### Materials provided
# # # # #

Lemma metrics_wf e st : pending_wf st → pending_wf (metrics e st).1.
Proof.
  intros Hwf. unfold metrics. destruct (validate _ _ _ _) as [r|] eqn:Hv; [|done].
  apply validate_Ok in Hv as (Hr & ? & Hl). case_match; bool_facts; [done|]. simpl.
  destruct (wf_entry _ _ _ Hwf Hr) as (? & _ & _ & Hok).
  apply (pending_wf_update _ _ r); try done; simpl; [congruence..|].
  apply (advance_record_ok (em_assignment_id e)); try done. right. by exists e.
Qed.

Lemma terminal_wf now aid eid seq ok st : pending_wf st → pending_wf (terminal now aid eid seq ok st).1.
Proof.
  intros Hwf. unfold terminal. destruct (validate _ _ _ _) as [r|] eqn:Hv; [|done].
  apply validate_Ok in Hv as (Hr & ? & Hl). case_match; bool_facts; [done|].
  destruct (started_at r) as [since|] eqn:Hsince; [|done]. simpl.
  destruct (wf_entry _ _ _ Hwf Hr) as (? & _ & _ & Hok).
  apply (pending_wf_update _ _ r); try done; simpl; [congruence|by destruct ok|].
  destruct (advance_record_ok aid seq [] r) as [Hm _]; [done..|by left|].
  unfold metrics_ok in Hm. simpl in Hm. rewrite (right_id_L [] (++)) in Hm.
  split; [done|]. simpl. unfold elapsed. destruct ok; repeat split; eauto; eexists; split; eauto; lia.
Qed.

Section with_order.
Context `{HO : HashMapOrder}.

Lemma elem_of_requeued s m id :
  id ∈ requeued_ids s m ↔ ∃ r, m !! id = Some r ∧ session_id r = Some s ∧ ar_state r = AS_Assigned.
Proof.
  unfold requeued_ids, assigned_in. rewrite list_elem_of_filter, elem_of_session_ids. split.
  - intros (H & r & Hr & ?). rewrite Hr in H. apply bool_decide_spec in H. eauto.
  - intros (r & Hr & ? & ?). rewrite Hr. split; [by apply bool_decide_spec|eauto].
Qed.

Lemma NoDup_requeued s m : NoDup (requeued_ids s m).
Proof. apply NoDup_filter, NoDup_session_ids. Qed.

Lemma release_if_ok s id r : entry_ok id r → entry_ok id (release_if s r).
Proof.
  unfold release_if. case_decide as Hs; [|done]. intros (? & ? & ? & Hm & Hok).
  unfold entry_ok, record_ok, release. simpl. split_and!; try done.
  destruct (ar_state r); simpl; naive_solver.
Qed.

(** Releasing makes exactly the assigned records of the session pending. *)
Lemma release_if_pending s id r :
  entry_ok id r →
  ar_state (release_if s r) = AS_Pending ↔
  ar_state r = AS_Pending ∨ (session_id r = Some s ∧ ar_state r = AS_Assigned).
Proof.
  intros (_ & _ & _ & _ & Hok). unfold release_if, release. case_decide; simpl; [|naive_solver].
  case_decide; naive_solver.
Qed.

Lemma disconnect_wf s st st' b : disconnect s st = Some (st', b) → pending_wf st → pending_wf st'.
Proof.
  rewrite disconnect_eq. intros [= <- _] [[Hnd Hq] Hall]. split; [split|]; simpl.
  - apply NoDup_app. split_and!; [done| |apply NoDup_requeued].
    intros id (r & Hr & Hs)%Hq (r' & ? & ? & ?)%elem_of_requeued. congruence.
  - intros id. rewrite elem_of_app, Hq, elem_of_requeued, lookup_fmap.
    destruct (assignments st !! id) as [r|] eqn:Hr; simpl; [|naive_solver].
    pose proof (release_if_pending s id r (Hall _ _ Hr)). naive_solver.
  - intros id r. rewrite lookup_fmap, fmap_Some. intros (r0 & Hr0 & ->).
    apply release_if_ok, Hall, Hr0.
Qed.

Lemma apply_op_wf o st st' : apply_op o st = Some st' → pending_wf st → pending_wf st'.
Proof.
  destruct o; simpl; try (intros [= <-]).
  - apply enqueue_wf.
  - done.
  - intros Hs Hwf. pose proof (next_for_wf session st Hwf). by destruct (next_for _ _) as [? []]; simplify_eq/=.
  - intros ([??] & ? & ->)%fmap_Some. by eapply disconnect_wf.
  - apply started_wf.
  - apply progress_wf.
  - apply metrics_wf.
  - apply terminal_wf.
Qed.

Lemma reachable_wf st : reachable st → pending_wf st.
Proof. induction 1; [apply pending_wf_default|by eapply apply_op_wf]. Qed.

Lemma run_ops_reachable ops st st' : reachable st → run_ops ops st = Some st' → reachable st'.
Proof.
  revert st. induction ops as [|o ops IH]; intros st Hr; simpl; [by intros [= <-]|].
  destruct (apply_op o st) as [st1|] eqn:Ho; simpl; [|done]. eauto using reach_op.
Qed.

Lemma run_ops_steps (allowed : op → Prop) ops st st' :
  Forall allowed ops → run_ops ops st = Some st' → steps allowed st st'.
Proof.
  intros Hall. revert st. induction Hall as [|o ops Hal _ IH]; intros st; simpl.
  - intros [= <-]. constructor.
  - destruct (apply_op o st) as [st1|] eqn:Ho; simpl; [|done]. eauto using steps_op.
Qed.

Lemma steps_wf allowed st st' : steps allowed st st' → pending_wf st → pending_wf st'.
Proof. induction 1; [done|]. eauto using apply_op_wf. Qed.
End with_order.
End pending.
(* ===== verification/WorkerRegistry.v ===== *)
(** * Worker membership ([src/worker_registry.rs])

    The traits [WorkerDirectory] and [WorkerRegistry], the identifiers of worker
    incarnations, and the in-memory registry with its leases. *)

From Stdlib Require Import Ascii.
From S2P Require Import Prelude RustStr Prog Protocol.

(** ** Interfaces *)

(** [WorkerDirectoryError] and [WorkerRegistryError] are their messages. *)
Abbreviation WorkerDirectoryError := string (only parsing).
Abbreviation WorkerRegistryError := string (only parsing).

Inductive RegistrationOutcome : Set := New | Idempotent | Replaced.
Inductive HeartbeatError : Set := UnknownWorker | StaleGeneration | RegistryUnavailable.

#[export] Instance RegistrationOutcome_eq_dec : EqDecision RegistrationOutcome.
Proof. solve_decision. Defined.
#[export] Instance HeartbeatError_eq_dec : EqDecision HeartbeatError.
Proof. solve_decision. Defined.

(** Read-only membership view used by placement, over the directory's state [S]. *)
Class WorkerDirectory (S : Type) := {
  available_workers : prog S WorkerDirectoryError (list string)
}.

(** Membership updates performed by the runtime API. *)
Class WorkerRegistry `{P : Protocols} (S : Type) := {
  registry_directory :: WorkerDirectory S;
  register : WorkerRegistration → prog S WorkerRegistryError RegistrationOutcome;
  heartbeat : string → string → prog S HeartbeatError unit
}.

(** ** Worker incarnation identifiers *)

Definition worker_incarnation_id (worker_id generation : string) : string :=
  show (Z.of_nat (len worker_id)) +:+ ":" +:+ worker_id +:+ generation.

Definition parse_worker_incarnation_id (value : string) : option (string * string) :=
  '(length, identity) ← split_once ":" value;
  worker_length ← parse_u64 length;
  if bool_decide (worker_length = 0%Z)
     || bool_decide (Z.of_nat (len identity) ≤ worker_length)%Z
     || negb (is_char_boundary identity (Z.to_nat worker_length))
  then None
  else
    '(worker_id, generation) ← split_at (Z.to_nat worker_length) identity;
    if bool_decide (generation = "") then None else Some (worker_id, generation).

(** ** The in-memory registry *)

(** The latest [Instant] a 64-bit count of seconds can represent, in nanoseconds. *)
Definition instant_max : Z := 2 ^ 63 * 1000000000 - 1.

Section memory.
Context `{P : Protocols} `{PF : Platform} `{HO : HashMapOrder}.

Record RegisteredWorker := mkRegisteredWorker {
  registration : WorkerRegistration;
  registered_at : Z;
  last_heartbeat_at : option Z
}.

Record MemoryEntry := mkMemoryEntry { me_worker : RegisteredWorker; expires_at : Z }.

(** [mw_poisoned] is the poison flag of the lock around [workers]; [mw_ticks] counts the
    clock readings the registry has taken. *)
Record MemoryWorkerRegistry := mkMemoryWorkerRegistry {
  mw_poisoned : bool;
  workers : gmap string MemoryEntry;
  membership_ttl : Z;
  mw_ticks : nat
}.

(** [MemoryWorkerRegistry::new]: the assertion on the TTL panics ([None]). *)
Definition memory_registry_new (ttl : Z) : option MemoryWorkerRegistry :=
  if bool_decide (ttl = 0)%Z then None else Some (mkMemoryWorkerRegistry false ∅ ttl 0).

Definition memory_registry_default : option MemoryWorkerRegistry :=
  memory_registry_new (30 * 1000000000).

Definition set_workers (ws : gmap string MemoryEntry) (n : nat) (m : MemoryWorkerRegistry)
    : MemoryWorkerRegistry :=
  mkMemoryWorkerRegistry (mw_poisoned m) ws (membership_ttl m) n.

(** [Instant::now() + self.membership_ttl], with the clock reading [n]; overflow panics. *)
Definition expiry (m : MemoryWorkerRegistry) (n : nat) : option Z :=
  let t := (instant_at n + membership_ttl m)%Z in
  if bool_decide (t ≤ instant_max)%Z then Some t else None.

(** A panic while the write lock is held poisons it. *)
Definition poison (ws : gmap string MemoryEntry) (n : nat) (m : MemoryWorkerRegistry)
    : MemoryWorkerRegistry :=
  mkMemoryWorkerRegistry true ws (membership_ttl m) n.

(** The entry of a worker if its lease has not run out. *)
Definition live_entry (now : Z) (ws : gmap string MemoryEntry) (id : string) : option MemoryEntry :=
  e ← ws !! id; if bool_decide (now < expires_at e)%Z then Some e else None.

Definition overflow_message : string := "overflow when adding duration to instant".

Definition memory_register (r : WorkerRegistration) (m : MemoryWorkerRegistry)
    : MemoryWorkerRegistry * outcome WorkerRegistryError RegistrationOutcome :=
  if mw_poisoned m then (m, Failed "worker registry lock is poisoned")
  else
    let n := mw_ticks m in
    let now := instant_at n in
    let insert_new (o : RegistrationOutcome) :=
      let registered := system_time_at (S n) in
      match expiry m (S (S n)) with
      | None => (poison (workers m) (S (S (S n))) m, Panicked overflow_message)
      | Some t =>
        (set_workers
           (<[wr_worker_id r := mkMemoryEntry (mkRegisteredWorker r registered None) t]> (workers m))
           (S (S (S n))) m, Done o)
      end in
    match live_entry now (workers m) (wr_worker_id r) with
    | None => insert_new New
    | Some entry =>
      if bool_decide (wr_generation (registration (me_worker entry)) = wr_generation r) then
        match expiry m (S n) with
        | None => (poison (workers m) (S (S n)) m, Panicked overflow_message)
        | Some t =>
          (set_workers (<[wr_worker_id r := mkMemoryEntry (me_worker entry) t]> (workers m)) (S (S n)) m,
           Done Idempotent)
        end
      else insert_new Replaced
    end.

Definition memory_heartbeat (worker_id generation : string) (m : MemoryWorkerRegistry)
    : MemoryWorkerRegistry * outcome HeartbeatError unit :=
  if mw_poisoned m then (m, Failed RegistryUnavailable)
  else
    let n := mw_ticks m in
    let now := instant_at n in
    match live_entry now (workers m) worker_id with
    | None => (set_workers (workers m) (S n) m, Failed UnknownWorker)
    | Some entry =>
      if negb (bool_decide (wr_generation (registration (me_worker entry)) = generation)) then
        (set_workers (workers m) (S n) m, Failed StaleGeneration)
      else
        let seen := mkRegisteredWorker (registration (me_worker entry))
                      (registered_at (me_worker entry)) (Some (system_time_at (S n))) in
        match expiry m (S (S n)) with
        | None =>
          (poison (<[worker_id := mkMemoryEntry seen (expires_at entry)]> (workers m)) (S (S (S n))) m,
           Panicked overflow_message)
        | Some t =>
          (set_workers (<[worker_id := mkMemoryEntry seen t]> (workers m)) (S (S (S n))) m, Done tt)
        end
    end.

(** [available_workers] reads the clock before it takes the lock. *)
Definition memory_list (now : Z) (m : MemoryWorkerRegistry)
    : MemoryWorkerRegistry * outcome WorkerDirectoryError (list string) :=
  if mw_poisoned m then (m, Failed "worker registry lock is poisoned")
  else
    let ws := filter (λ e, (now < expires_at e.2)%Z) (workers m) in
    (set_workers ws (mw_ticks m) m, Done (sort_strings (hashmap_iter ws).*1)).

Definition memory_available_workers : prog MemoryWorkerRegistry WorkerDirectoryError (list string) :=
  now ← atomic (λ m, (set_workers (workers m) (S (mw_ticks m)) m, instant_at (mw_ticks m)));
  section (memory_list now).

#[export] Instance memory_directory : WorkerDirectory MemoryWorkerRegistry :=
  {| available_workers := memory_available_workers |}.

#[export] Instance memory_worker_registry : WorkerRegistry MemoryWorkerRegistry :=
  {| register r := section (memory_register r);
     heartbeat w g := section (memory_heartbeat w g) |}.

(** The test-only [MemoryWorkerRegistry::get]. *)
Definition memory_get (worker_id : string) (m : MemoryWorkerRegistry) : option RegisteredWorker :=
  if mw_poisoned m then None
  else me_worker <$> live_entry (instant_at (mw_ticks m)) (workers m) worker_id.
End memory.
(* ===== verification/ControlLogic.v ===== *)
(** * The control plane under concurrency: the argument

    Handlers, schedulers and workers work on shared state.  [ControlView] is what the
    argument looks at in it: the job tables of the server processes, the queues, the
    execution records.  [ControlOk] is what it asks of the components of a server, call by
    call; against it every handler is shown to respect the invariant, whatever runs in
    between.  [ControlSpec.v] discharges it for a server with components of its own,
    [Fleet.v] for servers that share one Redis database. *)

From S2P Require Import Prelude RustStr Prog Protocol WorkerRegistry ExecutionStore.
From S2P Require Import Broker ResultBackend Control Scheduler CoreService.

(** ** What the argument looks at *)

(** [ctl_inv] is what the components keep of themselves, [ctl_table] the job table of each
    process, [ctl_queue] the queue of each destination among [ctl_dest]. *)
Class ControlView `{P : Protocols} (W : Type) := {
  ctl_inv : W → Prop;
  ctl_server : Type;
  ctl_table : ctl_server → W → JobTable;
  ctl_dest : string → Prop;
  ctl_queue : W → string → list BrokerEnvelope;
  ctl_records : W → gmap string ExecutionRecord
}.

Section view.
Context `{P : Protocols} {W : Type} `{CV : !ControlView W}.
Implicit Types w : W.

Definition same_tables w w' : Prop := ∀ i, ctl_table i w' = ctl_table i w.
Definition same_queues w w' : Prop := ∀ d, ctl_dest d → ctl_queue w' d = ctl_queue w d.
Definition same_records w w' : Prop := ctl_records w' = ctl_records w.
Definition same_view w w' : Prop := same_tables w w' ∧ same_queues w w' ∧ same_records w w'.

(** The effects of the calls that matter; each leaves the rest alone. *)
Definition queue_added (e : BrokerEnvelope) w w' : Prop :=
  ∀ d, ctl_dest d → ctl_queue w' d = ctl_queue w d ++ (if decide (d = be_destination e) then [e] else []).

Definition publish_effect (e : BrokerEnvelope) w (o : result string unit) w' : Prop :=
  same_tables w w' ∧ same_records w w'
  ∧ (queue_added e w w' ∨ is_ok o = false ∧ same_queues w w').

Definition consume_effect (d : string) w (o : result string BrokerEnvelope) w' : Prop :=
  same_tables w w' ∧ same_records w w'
  ∧ ∀ d', ctl_dest d' → ∀ e, e ∈ ctl_queue w' d' → e ∈ ctl_queue w d'.

Definition create_effect (r : ExecutionRecord) w (o : result string unit) w' : Prop :=
  same_tables w w' ∧ same_queues w w' ∧ create_spec r (ctl_records w) o (ctl_records w').

Definition get_effect (id : string) w (o : result string (option ExecutionRecord)) w' : Prop :=
  same_tables w w' ∧ same_queues w w' ∧ get_spec id (ctl_records w) o (ctl_records w').

Definition update_effect (id : string) (st : ExecutionState) w (o : result string unit) w' : Prop :=
  same_tables w w' ∧ same_queues w w' ∧ update_spec id st (ctl_records w) o (ctl_records w').

Lemma same_view_refl w : same_view w w.
Proof. by split_and!. Qed.
End view.

(** ** What it asks of a server's components *)

Class ControlOk `{P : Protocols} {W BS XS WS ES} `{CV : !ControlView W} (CS : ControlState W BS XS WS ES)
    `{B : !Broker BS} `{K : !BackendResult XS} `{G : !WorkerRegistry WS} `{X : !ExecutionStore ES} : Prop := {
  (** writing the process's own table leaves the others and the stores alone *)
  own_table : ∃ i, ∀ w, ctl_table i w = view jobs_l w;
  put_table t w : ctl_inv w →
    ctl_inv (put jobs_l t w) ∧ same_queues w (put jobs_l t w) ∧ same_records w (put jobs_l t w)
    ∧ ∀ i, ctl_table i (put jobs_l t w) = t ∨ ctl_table i (put jobs_l t w) = ctl_table i w;
  put_env e w : ctl_inv w → ctl_inv (put env_l e w) ∧ same_view w (put env_l e w);
  publish_ok e : ctl_dest (be_destination e) →
    takes_effect ctl_inv same_view (publish_effect e) (zoom broker_l (publish e));
  consume_ok d : ctl_dest d → takes_effect ctl_inv same_view (consume_effect d) (zoom broker_l (consume d));
  create_ok r : takes_effect ctl_inv same_view (create_effect r) (zoom executions_l (store_create r));
  get_ok id : takes_effect ctl_inv same_view (get_effect id) (zoom executions_l (store_get id));
  update_ok id st : takes_effect ctl_inv same_view (update_effect id st) (zoom executions_l (store_update_state id st));
  store_result_quiet job r : quiet ctl_inv same_view (zoom results_l (store_result job r));
  register_quiet r : quiet ctl_inv same_view (zoom workers_l (register r));
  heartbeat_quiet id g : quiet ctl_inv same_view (zoom workers_l (heartbeat id g));
  directory_quiet : quiet ctl_inv same_view (zoom workers_l available_workers)
}.

(** A task of a server, its result sent away. *)
Definition detached {W E A} (m : prog W E A) : prog W Empty_set unit := _ ← attempt m; mret tt.

(** What may start at any time in a server process: a request, a run of the scheduler; and
    what a worker does to the broker. *)
Section tasks.
Context `{P : Protocols} `{PF : Platform} {W BS XS WS ES : Type} (CS : ControlState W BS XS WS ES)
  `{B : !Broker BS} `{K : !BackendResult XS} `{G : !WorkerRegistry WS} `{X : !ExecutionStore ES}.
Context (task_destination : string).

# # # # #

### The task
When the line with "(* ===== verification/WorkerRegistry.v" is reached in the data above, begin copying, and stop after the line with "(** Membership updates"; copy each line exactly, both ends included.

### Your response
(* ===== verification/WorkerRegistry.v ===== *)
(** * Worker membership ([src/worker_registry.rs])

    The traits [WorkerDirectory] and [WorkerRegistry], the identifiers of worker
    incarnations, and the in-memory registry with its leases. *)

From Stdlib Require Import Ascii.
From S2P Require Import Prelude RustStr Prog Protocol.

(** ** Interfaces *)

(** [WorkerDirectoryError] and [WorkerRegistryError] are their messages. *)
Abbreviation WorkerDirectoryError := string (only parsing).
Abbreviation WorkerRegistryError := string (only parsing).

Inductive RegistrationOutcome : Set := New | Idempotent | Replaced.
Inductive HeartbeatError : Set := UnknownWorker | StaleGeneration | RegistryUnavailable.

#[export] Instance RegistrationOutcome_eq_dec : EqDecision RegistrationOutcome.
Proof. solve_decision. Defined.
#[export] Instance HeartbeatError_eq_dec : EqDecision HeartbeatError.
Proof. solve_decision. Defined.

(** Read-only membership view used by placement, over the directory's state [S]. *)
Class WorkerDirectory (S : Type) := {
  available_workers : prog S WorkerDirectoryError (list string)
}.

(** Membership updates performed by the runtime API. *)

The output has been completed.